Gradual sucrose gastric loading test: A method for the prediction of nonsuccess gastric enteral feeding in critically ill surgical patients

Suun Sathornviriyapong, Yaowalak Polbhakdee

Keywords : Critical illness, enteral nutrition, predictions, stomach contents, sucrose

Citation Information : Sathornviriyapong S, Polbhakdee Y. Gradual sucrose gastric loading test: A method for the prediction of nonsuccess gastric enteral feeding in critically ill surgical patients. Indian J Crit Care Med 2015; 19 (2):92-98.

DOI: 10.4103/0972-5229.151017

License: CC BY-ND 3.0

Published Online: 01-01-2016

Copyright Statement:  Copyright © 2015; The Author(s).


Background and Aims: Intolerance of gastric enteral feeding (GEN) commonly occurs in surgical Intensive Care Unit (SICU). A liquid containing sugar could prolong gastric emptying time. This study was to propose a method for prediction of nonsuccess GEN using gastric volume after loading (GVAL) following gradual sucrose gastric loading. Materials and Methods: Mechanical ventilator supported and hemodynamically stable patients in SICU were enrolled. About 180-240 min before the GEN starting, a sucrose solution (12.5%; 450 mosmole/kg, 800 mL) was administered via gastric feeding tube over 30 min with 45° head upright position.
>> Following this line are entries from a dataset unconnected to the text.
(** *** Round trip *)

(** C6, amended. For a camera built from a distortion triple with
    1 * d0 - d2 * d1 <> 0 and a point off the optical axis at which the
    two polynomials agree (rho = inversePolynomial(theta) > 0 and
    polynomial(rho) = rho * tan(theta)), the back projection of the
    projected keypoint is p / ||p||: a unit vector that points the same
    way as p. *)
Theorem round_trip (image_size : Vector2i) (polynomial : VectorXd)
    (principal_point : Vector2d) (inverse_polynomial : VectorXd)
    (d0 d1 d2 : R) (p : Vector3d) (want_jacobian : bool) :
  let cam := newOCam image_size polynomial principal_point (mkVector3d d0 d1 d2)
                     inverse_polynomial in
  let back := backProject3 cam (fst (project3 cam p want_jacobian)) in
  1 * d0 - d2 * d1 <> 0 ->
  0 < xy_norm p ->
  0 < rho cam p ->
  polynomial_at cam (rho cam p) = rho cam p * tan (theta p) ->
  back = div3 p (norm3 p) /\ norm3 back = 1 /\ same_direction back p.
Proof.
  intros cam back Hd Hn Hr Hpoly.
  pose proof (xy_norm_pos_nonzero p Hn) as Hp.
  assert (Hrect : bp_rectified cam (out_keypoint cam p) = raw_uv cam p).
  { unfold bp_rectified, out_keypoint.
    apply rectified_of_projection. unfold determinant. cbn. lra. }
  assert (Hrho : bp_rho cam (out_keypoint cam p) = rho cam p).
  { unfold bp_rho, norm2, squaredNorm2. rewrite Hrect. unfold raw_uv. simpl.
    pose proof (xy_norm_sqr p) as Hsq. unfold xy_norm2 in Hsq.
    replace (pr_x p / xy_norm p * rho cam p * (pr_x p / xy_norm p * rho cam p)
             + pr_y p / xy_norm p * rho cam p
               * (pr_y p / xy_norm p * rho cam p))
      with (rho cam p * rho cam p).
    - apply sqrt_square. lra.
    - transitivity (rho cam p * rho cam p * (pr_x p ^ 2 + pr_y p ^ 2)
                    / (xy_norm p ^ 2)).
      + rewrite <- Hsq. field. lra.
      + field. lra. }
  assert (Hraw : bp_raw cam (out_keypoint cam p)
                 = scale3 (rho cam p / xy_norm p) p).
  { unfold bp_raw. rewrite bp_z_polynomial, Hrho, Hpoly, Hrect.
    unfold theta. rewrite tan_atan. unfold z_by_xy_norm, raw_uv, scale3.
    destruct p as [x y z]. unfold pr_x, pr_y, pr_z. simpl.
    f_equal; field; lra. }
  assert (Hback : back = div3 p (norm3 p)).
  { unfold back, project3, backProject3. simpl fst. rewrite Hraw.
    apply normalize_scale; [apply Rdiv_lt_0_compat; assumption | exact Hp]. }
  rewrite Hback. repeat split.
  - apply norm3_div3. exact Hp.
  - apply same_direction_unit. exact Hp.
Qed.

Lemma round_trip_witness :
  let cam := newOCam (mkVector2i 640 480) [1; 0; 0; 0; 0] (mkVector2d 320 240)
                     (mkVector3d 1 0 0) [1; 0; 0; 0; 0; 0; 0; 0; 0; 0; 0; 0] in
  let p := mkVector3d 2 0 (-2) in
  let back := backProject3 cam (fst (project3 cam p false)) in
  (1 * 1 - 0 * 0 <> 0 /\ 0 < xy_norm p /\ 0 < rho cam p /\
   polynomial_at cam (rho cam p) = rho cam p * tan (theta p)) /\
  back = div3 p (norm3 p) /\ norm3 back = 1 /\ same_direction back p.
Proof.
  intros cam p back.
  assert (Hd : 1 * 1 - 0 * 0 <> 0) by lra.
  assert (En : xy_norm p = 2) by apply xy_norm_2_0.
  assert (Hn : 0 < xy_norm p) by lra.
  assert (Er : rho cam p = 1).
  { rewrite rho_polynomial. unfold cam, coeff. simpl. ring. }
  assert (Hr : 0 < rho cam p) by (rewrite Er; lra).
  assert (Hpoly : polynomial_at cam (rho cam p) = rho cam p * tan (theta p)).
  { rewrite Er. unfold theta, z_by_xy_norm. rewrite tan_atan, En.
    unfold polynomial_at, cam, coeff, p, pr_z. simpl. field. }
  split; [repeat split; assumption |].
  exact (round_trip (mkVector2i 640 480) [1; 0; 0; 0; 0] (mkVector2d 320 240)
           [1; 0; 0; 0; 0; 0; 0; 0; 0; 0; 0; 0] 1 0 0 p false
           Hd Hn Hr Hpoly).
Defined.

Lemma theta_sign (p : Vector3d) :
  0 < xy_norm p -> 0 < theta p -> z3 p < 0.
Proof.
  intros Hn Ht. destruct (Rlt_or_le (z3 p) 0) as [H | H]; [exact H |].
  exfalso. unfold theta, z_by_xy_norm, pr_z in Ht.
  assert (Hw : - z3 p / xy_norm p <= 0).
  { unfold Rdiv. pose proof (Rinv_0_lt_compat _ Hn). nra. }
  destruct Hw as [Hw | Hw].
  - apply atan_increasing in Hw. rewrite atan_0 in Hw. lra.
  - rewrite Hw, atan_0 in Ht. lra.
Qed.

Lemma theta_sqr_small (p : Vector3d) : theta p * theta p < 4.
Proof.
  unfold theta. pose proof (atan_bound (z_by_xy_norm p)) as [Hlo Hhi].
  pose proof PI_4. nra.
Qed.

(** The scenario camera sends a point off the axis to a keypoint whose
    back projection, before the normalization, is
    (x / xyNorm * theta, y / xyNorm * theta, 100 - theta^2 / 1000). *)
Lemma scenario_round_trip_raw (p : Vector3d) :
  0 < xy_norm p ->
  bp_raw scenario_camera (fst (project3 scenario_camera p false)) =
  mkVector3d (x3 p / xy_norm p * theta p) (y3 p / xy_norm p * theta p)
             (100 - 0.001 * (theta p * theta p)).
Proof.
  intros Hn. unfold project3. simpl fst.
  assert (Hr : rho scenario_camera p = theta p).
  { rewrite rho_polynomial. unfold scenario_camera, coeff. simpl. ring. }
  assert (Hrect : bp_rectified scenario_camera (out_keypoint scenario_camera p)
                  = raw_uv scenario_camera p).
  { unfold bp_rectified, out_keypoint.
    apply rectified_of_projection. unfold determinant. cbn. lra. }
  assert (Hsq : bp_rho scenario_camera (out_keypoint scenario_camera p)
                * bp_rho scenario_camera (out_keypoint scenario_camera p)
                = theta p * theta p).
  { unfold bp_rho, norm2. rewrite sqrt_sqrt.
    - rewrite Hrect. unfold squaredNorm2, raw_uv. rewrite Hr. simpl.
      pose proof (xy_norm_sqr p) as Hs. unfold xy_norm2 in Hs.
      transitivity (theta p * theta p * (pr_x p ^ 2 + pr_y p ^ 2)
                    / (xy_norm p ^ 2)).
      + field. lra.
      + rewrite <- Hs. field. lra.
    - unfold squaredNorm2. nra. }
  unfold bp_raw. rewrite Hrect. unfold raw_uv. rewrite Hr. simpl. f_equal.
  unfold bp_z. cbv zeta. rewrite <- Hsq.
  unfold scenario_camera, coeff. simpl. ring.
Qed.

(** With the scenario camera no point off the axis comes back in its own
    direction: the returned z is positive, so z would be positive, and
    then x and y are returned with the other sign. *)
Lemma scenario_never_round_trips (p : Vector3d) :
  0 < xy_norm p ->
  ~ same_direction
      (backProject3 scenario_camera (fst (project3 scenario_camera p false))) p.
Proof.
  intros Hn (k & Hk & E). unfold backProject3 in E.
  rewrite (scenario_round_trip_raw p Hn) in E.
  set (v := mkVector3d _ _ _) in E.
  pose proof (theta_sqr_small p) as Hsmall.
  assert (Hv : v <> mkVector3d 0 0 0).
  { intros E0. apply (f_equal z3) in E0. simpl in E0. lra. }
  assert (HN : 0 < norm3 v).
  { apply sqrt_lt_R0. apply squaredNorm3_pos. exact Hv. }
  rewrite normalize_nonzero in E by exact Hv.
  pose proof (f_equal x3 E) as Ex. pose proof (f_equal y3 E) as Ey.
  pose proof (f_equal z3 E) as Ez. simpl in Ex, Ey, Ez.
  set (N := norm3 v) in *. set (n := xy_norm p) in *. set (t := theta p) in *.
  assert (Hz : 0 < z3 p).
  { assert (0 < (100 - 0.001 * (t * t)) / N)
      by (apply Rdiv_lt_0_compat; lra).
    nra. }
  assert (Ht : t <= 0).
  { destruct (Rle_or_lt t 0) as [H | H]; [exact H |].
    pose proof (theta_sign p Hn H). lra. }
  assert (Hscale : 0 <= - t / (n * N)).
  { unfold Rdiv. assert (0 < / (n * N))
      by (apply Rinv_0_lt_compat; apply Rmult_lt_0_compat; assumption).
    nra. }
  assert (Hx : x3 p * (k + - t / (n * N)) = 0).
  { transitivity (k * x3 p - x3 p / n * t / N); [field; lra |].
    rewrite Ex. ring. }
  assert (Hy : y3 p * (k + - t / (n * N)) = 0).
  { transitivity (k * y3 p - y3 p / n * t / N); [field; lra |].
    rewrite Ey. ring. }
  assert (Hxy : x3 p * x3 p + y3 p * y3 p = n * n).
  { pose proof (xy_norm_sqr p) as Hs. unfold xy_norm2, pr_x, pr_y in Hs.
    fold n in Hs. lra. }
  assert (Hk0 : 0 < k + - t / (n * N)) by lra.
  apply Rmult_integral in Hx. apply Rmult_integral in Hy.
  destruct Hx as [Hx | Hx]; [| lra]. destruct Hy as [Hy | Hy]; [| lra].
  rewrite Hx, Hy in Hxy. nra.
Qed.

(** C6 as stated fails.  With the camera of the loader scenario neither
    the point (2, 0, 2) nor the point (2, 0, -2), both off the optical
    axis, comes back in its own direction. *)
Lemma round_trip_counterexample :
  let p := mkVector3d 2 0 2 in
  let q := mkVector3d 2 0 (-2) in
  0 < xy_norm p /\ 0 < xy_norm q /\
  ~ same_direction
      (backProject3 scenario_camera (fst (project3 scenario_camera p false))) p
  /\
  ~ same_direction
      (backProject3 scenario_camera (fst (project3 scenario_camera q false))) q.
Proof.
  intros p q.
  assert (Hp : 0 < xy_norm p) by (unfold p; rewrite xy_norm_2_0; lra).
  assert (Hq : 0 < xy_norm q) by (unfold q; rewrite xy_norm_2_0; lra).
  repeat split; try assumption.
  - apply scenario_never_round_trips. exact Hp.
  - apply scenario_never_round_trips. exact Hq.
Qed.

(** *** Loading *)

Lemma read_scenario_file :
  read_parameters (open scenario_file) =
  (mkIStream ["010"%char] false false, scenario_locals, None).
Proof. vm_compute. reflexivity. Qed.

Lemma read_scenario_file_cut :
  read_parameters (open scenario_file_cut) =
  (mkIStream [] true false, scenario_locals,
   Some "Reading inverse polynomial fails."%string).
Proof. vm_compute. reflexivity. Qed.

Lemma scenario_doubles :
  doubles (l_polynomial scenario_locals) = [-100; 0; 0.001; 0; 0] /\
  doubles (l_principal_point scenario_locals) = [320; 240] /\
  doubles (l_distortion scenario_locals) = [1; 0; 0] /\
  doubles (l_inverse_polynomial scenario_locals) =
  [0; 1; 0; 0; 0; 0; 0; 0; 0; 0; 0; 0].
Proof.
  unfold doubles, scenario_locals, Q2R; cbn.
  repeat split; repeat (f_equal; try field).
Qed.

(** C9. Loading the scenario file gives a camera whose intrinsic
    parameters are [-100, 0, 0.001, 0, 0, 320, 240] and whose distortion
    parameters are [1, 0, 0, 1]. *)
Theorem load_scenario (files : filesystem) (parameter_file : string) :
  files parameter_file = Some scenario_file ->
  exists cam : OCam,
    loadOCam files parameter_file = Loaded cam /\
    getIntrinsicParameters cam = [-100; 0; 0.001; 0; 0; 320; 240] /\
    getDistortionParameters cam = [1; 0; 0; 1].
Proof.
  intros Hfile. unfold loadOCam. rewrite Hfile, read_scenario_file.
  destruct scenario_doubles as (Hp & Hpp & Hd & Hi).
  rewrite Hp, Hpp, Hd, Hi.
  eexists. split; [reflexivity |]. split; reflexivity.
Qed.

Lemma load_scenario_witness :
  single_file "ocam.txt" scenario_file "ocam.txt"%string = Some scenario_file /\
  exists cam : OCam,
    loadOCam (single_file "ocam.txt" scenario_file) "ocam.txt" = Loaded cam /\
    getIntrinsicParameters cam = [-100; 0; 0.001; 0; 0; 320; 240] /\
    getDistortionParameters cam = [1; 0; 0; 1].
Proof.
  split; [reflexivity |].
  apply (load_scenario (single_file "ocam.txt" scenario_file) "ocam.txt").
  reflexivity.
Defined.

Lemma loadOCam_fatal (files : filesystem) (parameter_file content : string)
    (fs : istream) (v : load_locals) (message : string) :
  files parameter_file = Some content ->
  read_parameters (open content) = (fs, v, Some message) ->
  loadOCam files parameter_file = Fatal message.
Proof.
  intros Hfile Hread. unfold loadOCam. rewrite Hfile, Hread. reflexivity.
Qed.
GVAL was measured at 30, 60, 90, and 120 min after loading. GEN success status using clinical criteria was assessed at 72 h after the starting GEN protocol. The receiving operating characteristic (ROC) and c statistic were used for discrimination at each time point of GVAL. Results: A total of 32 patients were enrolled and completed the protocol. 14 patients (43.7%) were nonsuccessful GEN. The nonsuccess group was found to have significantly more GVAL than the other group at all-time points during the test (P < 0.05). The most discriminating point of GVAL for the prediction of nonsuccess was 150 mL at 120 min after loading with a sensitivity of 92.3%, specificity of 88.9%, positive predictive value of 85.7%, negative predictive value of 94.1%, and ROC area 0.97 (95% confidence interval 0.91-1.00). Conclusion: A high GVAL following sucrose gastric loading test might be a method to predict nonsuccess GEN in critically ill surgical patients.